Alekhine, en cambio, no dejó tras de sí una imagen positiva (aunque, con el tiempo, las leyendas negativas pueden ser tanto o más fascinantes) e incluso durante sus últimos años finales se le llegó a detestar con bastante vehemencia. Pero más allá de las facetas oscuras de su personalidad, es innegable que Alekhine aportó dos cosas fundamentales al ajedrez. Una, el gusto por la belleza artística del juego, por el componente estético de las partidas repletas de movimientos asombrosos e inesperados… algo que Capablanca no hacía y que de no ser por Alekhine hubiese pasado desapercibido durante aquellos años. Y dos, la demostración de cuán importante es el estudio y la preparación en el ajedrez de élite. Aunque siempre pesará sobre Alekhine la vergüenza de haberle negado la revancha a Capablanca, el hecho mismo de haberle podido vencer tuvo una importancia capital en el desarrollo del ajedrez posterior. Alekhine demostró al mundo que no había nadie lo bastante superdotado como para que no se le pudiera vencer con la debida preparación. Creó la disciplina del jugador moderno: el talento natural no basta. El ajedrez era un arte para él, pero al igual que un músico, el ajedrecista sólo da lo mejor de sí con el estudio y la práctica. Capablanca fue el último de los campeones bohemios. Después de Alekhine, el campeonato mundial de ajedrez ha pertenecido sólo a quienes combinan su talento innato con un trabajo agotador.
Además, esto tampoco se puede obviar, las partidas de Alekhine están entre las más bellas y entretenidas que ha producido el juego/arte/ciencia de las sesenta y cuatro casillas, mientras que muchas de las partidas de Capablanca son admirablemente sólidas… pero no tienen un “golpe de efecto” que haga saltar en su silla al aficionado medio. Personalmente, para quien suscribe son mucho más interesantes las partidas de Alekhine que las de Capablanca, cuyo estilo me resulta más bastante monótono, aunque lógicamente su clarividencia posicional es a menudo fascinante.
Alekhine también fue responsable de otro considerable legado, aunque no voluntariamente: su discutible comportamiento una vez convertido en campeón y la manera calculadamente antideportiva en que retuvo el título, obligó a la FIDE a cambiar las reglas. Tras la muerte de Alekhine, se estableció un nuevo modelo que obligaría a cada nuevo campeón a jugarse el título periódicamente, y si decidía no enfrentarse al aspirante, sencillamente se le despojaría de la corona.
Fueron dos genios, de temperamento opuesto, estilos opuestos y destinos igualmente opuestos.

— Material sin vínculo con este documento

(* ===== verification/AgentLoop.v ===== *)
(** The loop of an agent: [packages/agent/src/agent-loop.ts] and the types of
    [packages/agent/src/types.ts] it works with.

    The outside world is a state: hooks, listeners, the model and the tools are
    steps on it that may throw.  The events emitted so far are kept with it.  What
    a hook is handed it reads; it changes no message in place.  A tool runs turn by
    turn ([tool_run]); tools that run at the same time take their turns in an order
    that the outside world chooses ([picks]).  A stream of a model is a finite list
    of events, each of which is waited for. *)
From S2P Require Import Prelude JsBase JsFloat JsText Json JsonText JsonParse SessionTypes AiTypes AgentMessages Transcript AssistantFrames SerialQueue.

(** * Types *)

Inductive ToolExecutionMode : Type := ModeSequential | ModeParallel.

#[export] Instance ToolExecutionMode_eq_dec : EqDecision ToolExecutionMode.
Proof. solve_decision. Defined.

(** [content] may be missing in what untyped tools return. *)
Record AgentToolResult : Type := AgentToolResult_ {
  rs_content : option (list input_block);
  rs_details : option json;
  rs_usage : option Usage;
  rs_terminate : option bool;
}.

Record BeforeToolCallResult : Type := BeforeToolCallResult_ { bt_block : option bool; bt_reason : option jsstr; bt_terminate : option bool }.

Record AfterToolCallResult : Type := AfterToolCallResult_ {
  af_content : option (list input_block);
  af_details : option json;
  af_isError : option bool;
  af_usage : option Usage;
  af_terminate : option bool;
}.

La historia del ajedrez les recuerda como igualmente grandes, y todo cuanto necesitan para que su rivalidad se filtre en el inconsciente colectivo —como la de Mozart y Salieri— es que alguien ruede una gran película sobre ellos, sobre cómo vivieron y jugaron el uno en torno al otro como dos estrellas que orbitan juntas en un sistema binario, robándose mutuamente la energía, intentando eclipsar el brillo del otro proyectando un brillo todavía mayor. Representaban como nadie la dualidad de la competición y de la vida, el día y la noche, la calma y la tempestad, el ying y el yang: si el público no tuviese tan poca memoria, Capablanca y Alekhine serían arquetipos universales. En el mundo del ajedrez, de hecho, ya lo son, como unos modernos Caín y Abel. Una historia única que, muy a mi pesar, he resumido de manera muy imperfecta en el formato de este artículo dividido en dos partes, pero a la que hubiese dedicado un libro entero sin dudarlo. Algo así sólo podía superarse si un ajedrecista fuese capaz de reunir en su sola persona el ying y el yang, a Capablanca y Alekhine revueltos en una sola mente. Ese individuo, por cierto, fue Bobby Fischer, pero, como suele decirse… esa es otra historia y será contada en otra ocasión.